Han pasado 231 años de su muerte en manos de los españoles, sin embargo, la obra teatral nos invita a mirar el presente, en esa búsqueda de justicia y libertad por la que ella luchó.
La
obra interpretada por la destacada actriz Luisa De Zela, muestra el coraje de
Micaela, su firmeza y apoyo a su esposo y a la revolución, convencida de la
importancia de la lucha del pueblo indígena en contra de los españoles. En
contra del “entierro” de su lengua materna: el quechua, de sus danzas, de la
cultura indígena que habían prohibido ejercer tajantemente los conquistadores.
La
obra dirigida por Wily Pinto teje cuidadosamente la acción, el silencio, los
objetos y la música, todo en una poética rítmica impresionante.

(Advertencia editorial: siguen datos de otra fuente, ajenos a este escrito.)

Lemma runs_connect_other i c2 a param : the_conn2 a = c2 -> runs lo n (connect_other loaders code grants junk i c2 a param) (kept a).
Proof.
  intros <-. unfold connect_other. runs; try done. eapply runs_seq; [apply runs_lazily|]. intros r Hr. cbv beta zeta in *.
  apply (runs_kept _ _ (a <| conn2 := Some r.2 |>)); [by apply kept_the2|]. by runs.
Qed.
#[local] Hint Resolve runs_connect_other : runs.

Lemma runs_connect_dir i c2 a : runs lo n (connect_dir i c2 a) (kept a).
Proof. unfold connect_dir, outer_connect. by runs. Qed.
#[local] Hint Resolve runs_connect_dir : runs.

Lemma runs_op_connect a param : runs lo n (op_connect loaders code grants junk a param) (kept a).
Proof.
  unfold op_connect. runs; try done. eapply runs_seq; [apply runs_lazily|]. intros r Hr. cbv beta zeta in *.
  apply (runs_kept _ _ (a <| conn1 := Some r.2 |>)); [apply kept_the1; by erewrite conn1_the|]. by runs.
Qed.
#[local] Hint Resolve runs_op_connect : runs.

Lemma runs_wire_loop b l m : runs lo n (wire_loop b l m) (fun _ => True).
Proof. revert m. induction l as [|[c k] l IH]; intros m; cbn [wire_loop]; by runs. Qed.
#[local] Hint Resolve runs_wire_loop : runs.

Lemma runs_elem_loop b ld i start m k : runs lo n (elem_loop loaders code grants b ld i start m k) (fun _ => True).
Proof. revert k. induction m; intros k; cbn [elem_loop]; by runs. Qed.
#[local] Hint Resolve runs_elem_loop : runs.

Lemma runs_static_loop b ld l i : runs lo n (static_loop loaders code grants b ld l i) (fun _ => True).
Proof. revert i. induction l; intros i; cbn [static_loop]; by runs. Qed.
#[local] Hint Resolve runs_static_loop : runs.

Lemma runs_create_brick b ld param m : (lo <= b)%nat -> runs lo n (create_brick loaders code grants b ld param m) (fun _ => True).
Proof. intros Hb. unfold create_brick. by runs. Qed.
#[local] Hint Resolve runs_create_brick : runs.

Lemma runs_alloc_brick b l : (lo <= b)%nat -> runs lo n (modify (alloc_brick b l)) (fun _ => True).
Proof. intros Hb. apply runs_modify; [done|]. intros s. split; [done|]. intros x Hx. simpl. by rewrite lookup_insert_ne by lia. Qed.

Lemma runs_free_brick b l : (lo <= b)%nat -> runs lo n (modify (free_brick b l)) (fun _ => True).
Proof. intros Hb. apply runs_modify; [done|]. intros s. split; [done|]. intros x Hx. simpl. by rewrite lookup_delete_ne by lia. Qed.
#[local] Hint Resolve runs_alloc_brick runs_free_brick : runs.

#[local] Hint Extern 1 (_ <= _)%nat =>
  match goal with H : forall p, ?v = Some p -> (n <= p)%nat |- (_ <= ?b)%nat => pose proof (H b ltac:(done)); lia end : runs.

Lemma runs_new_brick nm param m : runs lo n (new_brick loaders code grants nm param m) (fun r => forall b, r.1 = Some b -> (n <= b)%nat).
Proof. unfold new_brick. by runs. Qed.
#[local] Hint Resolve runs_new_brick : runs.

Lemma runs_insert_brick_hash b : runs lo n (insert_brick_hash b) (fun _ => True).
Proof. unfold insert_brick_hash. runs. Qed.
#[local] Hint Resolve runs_insert_brick_hash : runs.

Lemma runs_op_instbrick a param : runs lo n (op_instbrick loaders code grants a param) (kept a).
Proof.
  unfold op_instbrick. destruct (log_addr a =? 0); [by apply runs_ret|]. eapply runs_seq; [apply runs_find_brick_hash|].
  intros brick _. eapply (runs_seq _ _ _ _ _ _ (fun r => kept a r.2)).
  - by runs.
  - intros [b a'] Ha. cbn [snd] in Ha. cbv beta iota zeta. destruct b as [b|]; [|by apply runs_ret]. runs; [|done].
    apply runs_code. intros w. unfold kept in *. rewrite Hbrick. exact Ha.
Qed.
#[local] Hint Resolve runs_op_instbrick : runs.

Lemma runs_disconnect_all_loop l : runs lo n (disconnect_all_loop l) (fun _ => True).
Proof. induction l; cbn [disconnect_all_loop]; by runs. Qed.
#[local] Hint Resolve runs_disconnect_all_loop : runs.

Lemma runs_disconnect_all o : runs lo n (disconnect_all o) (fun _ => True).
Proof. unfold disconnect_all. runs. Qed.
#[local] Hint Resolve runs_disconnect_all : runs.

Lemma runs_exit_outputs bh param l : runs lo n (exit_outputs loaders code bh param l) (fun _ => True).
Proof. induction l; cbn [exit_outputs]; [by apply runs_ret|]. by runs. Qed.
#[local] Hint Resolve runs_exit_outputs : runs.

Lemma runs_exit_inputs bh l : runs lo n (exit_inputs loaders bh l) (fun _ => True).
Proof. induction l; cbn [exit_inputs]; [by apply runs_ret|]. by runs. Qed.
#[local] Hint Resolve runs_exit_inputs : runs.

Lemma runs_op_deinstbrick a param : lo = 0%nat -> runs lo n (op_deinstbrick loaders code a param) (kept a).
Proof. intros Hz. assert (forall b, lo <= b)%nat by lia. unfold op_deinstbrick, delete_brick. by runs. Qed.

Lemma runs_string_at p : runs lo n (string_at p) (fun _ => True).
Proof. unfold string_at. by runs. Qed.
#[local] Hint Resolve runs_string_at : runs.

(** ** The operations that show what is there *)

Lemma runs_mk_conn_info_loop fuel tmp info rest a : runs lo n (mk_conn_info_loop loaders fuel tmp info rest a) (kept a).
Proof.
  revert tmp info rest a. induction fuel as [|fuel IH]; intros tmp info rest a; cbn [mk_conn_info_loop]; [apply runs_fault|]. runs; try done.
  eapply runs_kept; [|apply IH]. done.
Qed.

Lemma runs_mk_conn_info first a : runs lo n (mk_conn_info loaders first a) (kept a).
Proof. intros s r s' Hrun. eapply runs_mk_conn_info_loop. exact Hrun. Qed.

Lemma runs_mk_conn_info_from first a a' : kept a a' -> runs lo n (mk_conn_info loaders first a') (kept a).
Proof. intros H. eapply runs_kept; [exact H|apply runs_mk_conn_info]. Qed.
#[local] Hint Resolve runs_mk_conn_info_from : runs.

Lemma runs_op_getconn a param : runs lo n (op_getconn loaders a param) (kept a).
Proof. unfold op_getconn. runs; try done; by apply runs_mk_conn_info_from. Qed.

Lemma runs_info_targets len l f res : runs lo n (info_targets loaders len l f res) (fun _ => True).
Proof. revert f res. induction l; intros f res; cbn [info_targets]; by runs. Qed.
#[local] Hint Resolve runs_info_targets : runs.

Lemma runs_main_dir_info len : runs lo n (main_dir_info loaders len) (fun _ => True).
Proof.
  assert (forall l i res, runs lo n (main_dir_info_loop loaders len l i res) (fun _ => True)) as Hloop.
  { induction l; intros i res; cbn [main_dir_info_loop]; by runs. }
  unfold main_dir_info. by runs.
Qed.
#[local] Hint Resolve runs_main_dir_info : runs.

Lemma runs_info_param len nm p res : runs lo n (info_param len nm p res) (fun _ => True).
Proof. unfold info_param. by runs. Qed.
#[local] Hint Resolve runs_info_param : runs.

Lemma runs_info_inputs len l res : runs lo n (info_inputs loaders len l res) (fun _ => True).
Proof. revert res. induction l; intros res; cbn [info_inputs]; by runs. Qed.
#[local] Hint Resolve runs_info_inputs : runs.

Lemma runs_info_outputs len l k res : runs lo n (info_outputs loaders len l k res) (fun _ => True).
Proof. revert k res. induction l; intros k res; cbn [info_outputs]; by runs. Qed.
#[local] Hint Resolve runs_info_outputs : runs.

Lemma runs_trans_info a : runs lo n (trans_info loaders a) (kept a).
Proof.
  assert (forall b len, runs lo n (gen_info loaders b len) (fun _ => True)) as Hgen.
  { intros b len. unfold gen_info. by runs. }
  unfold trans_info. by runs.
Qed.

Lemma strncpy_length t m r : strncpy t m = Ok r -> length r = m.
Proof.
  revert t r. induction m as [|m IH]; intros t r; [destruct t; by intros [= <-]|]. destruct t as [|c t]; [done|]. cbn [strncpy].
  destruct (c =? 0).
  - intros [= <-]. cbn. by rewrite length_replicate.
  - destruct (strncpy t m) as [r'|] eqn:Hr; [|done]. intros [= <-]. cbn. f_equal. by eapply IH.
Qed.

Lemma kept_shaped a a' : kept a a' -> shaped a -> shaped a'.
Proof. unfold kept, key, shaped. intros H. injection H as -> _ _ -> _ ->. done. Qed.

Lemma renamed_shaped a c nm i : shaped a -> length nm = 8%nat ->
  shaped (a <| conn1 := Some (c <| conn_name := nm |> <| conn_index := i |>) |> <| success := true |>).
Proof. intros (Hn & _ & H2) Hnm. by split. Qed.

Una de las
constantes de este director es el cuidado por una lectura más profunda, un
sub-texto o partitura reflexiva. Pinto, invita a descifrar no sólo la poesía del
texto, sino también la utilización y transformación de cada objeto, la acción y
por supuesto la música.
Es
imposible no hablar de la música en vivo, construida por instrumentos no
convencionales y otros más bien tradicionales como tarkas, pinkullitos, piedras
tambora, utilizados en las culturas andinas. Aquí la ejecución en perfecta
sincronización con la acción de la actriz, está a cargo de Liz Espinoza. Ella
transforma a la música en un “personaje” dándonos una composición armónica
impecable.
La
actriz aparece sigilosa al son de la luz de una vela, la contorsión de sus pies
y sus caderas son precisas tallan un lenguaje firme y sereno. Micaela se
presenta atenta y convencida de su destino, del amor a su esposo, a sus hijos y
a su país.
Los
matices del carácter y sentimientos de Micaela se tiñen de pasión, de sangre,
vida, ternura, juego y coraje; expuestas tras la tela roja que domina y
trasforma en increíbles imágenes, reflejando a la mujer en su plenitud.
Los
sentidos del público son enaltecidos y ayuda a impulsar eso que Eduard y Elsa
Punset (neurocientíficos), definen como el entrenamiento mental que sólo se
logra a través de los sentidos y que podría ser la fórmula de la felicidad y la
longevidad. La obra no está hecha solo para verla y oírla, se respira el olor
de la chamanería andina, es un viaje lleno de texturas y colores.
Las
mariposas de la muerte que rozaron el corazón de Micaela con sus alas, no hablan
de duelo, ni de entierro, sino de intensidad y de búsqueda, de renovación y de
vida limpia. La lucha de Micaela no se vio deshecha a pesar de su dolor por la
muerte de su marido o a pesar de la angustia de saber que sus hijos podrían
quedar en orfandad.
Ello y
la lectura conquistadora, que es metafóricamente la conquista sobre nosotros
mismos, lleva a reflexionar en la capacidad constructora de la mujer, por un
país mucho más justo, menos cursi y más pragmático, que ayuda a idear,
creativamente, un país con menos indiferencia y más igualdad.